(** A request: where it went, what it said, what it has done so far (the last
    first), and what is left of it. *)
Record thread := mkThread {
  asked : Endpoint * Request;
  did : list entry;
  left : prog (outcome U) }.

Record system := mkSystem {
  state : world;
  threads : list thread }.

Inductive event :=
  | Arrives (e : Endpoint) (r : Request)
  | Steps (i : nat) (x : weather)
  | TimeIs (t : Z)
  | Registers (c : Clients.Client)
  | Forgets (id : list Z)
  | Withdraws (client user : list Z).

Definition start (e : Endpoint) (r : Request) : thread := mkThread (e, r) [] (handle e r).

Definition step_thread (i : nat) (x : weather) (w : world) (th : thread) : world * thread :=
  match left th with
  | Ret _ => (w, th)
  | Do o k =>
      let '(a, w') := perform i (draws (did th)) x w o in
      (w', mkThread (asked th) (existT o a :: did th) (k a))
  end.

Definition happen (s : system) (v : event) : system :=
  let w := state s in
  match v with
  | Arrives e r => mkSystem w (threads s ++ [start e r])
  | Steps i x =>
      match threads s !! i with
      | None => s
      | Some th => let '(w', th') := step_thread i x w th in mkSystem w' (<[i := th']> (threads s))
      end
  | TimeIs t => mkSystem (mkWorld (clients w) (codes w) (tokens w) (grants w) t) (threads s)
  | Registers c =>
      match Clients.register debug c (clients w) with
      | Ok m => mkSystem (mkWorld m (codes w) (tokens w) (grants w) (clock w)) (threads s)
      | Err _ => s
      end
  | Forgets id => mkSystem (mkWorld (Clients.forget id (clients w)) (codes w) (tokens w) (grants w) (clock w)) (threads s)
  | Withdraws c u => mkSystem (mkWorld (clients w) (codes w) (tokens w) (Consent.forget c u (grants w)) (clock w)) (threads s)
  end.

Definition run (s : system) (vs : list event) : system := fold_left happen vs s.

Definition empty : system := mkSystem (mkWorld ∅ ∅ Tokens.empty ∅ 0) [].

(** Everything that can have happened to a server since it started. *)
Definition history (vs : list event) : system := run empty vs.

End Provider.
End OAuthServer.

◆ EXERCISE BRIEF
From the data above, report how many lines include the string "Registers". The number alone will do.

◆ EXPECTED OUTPUT
2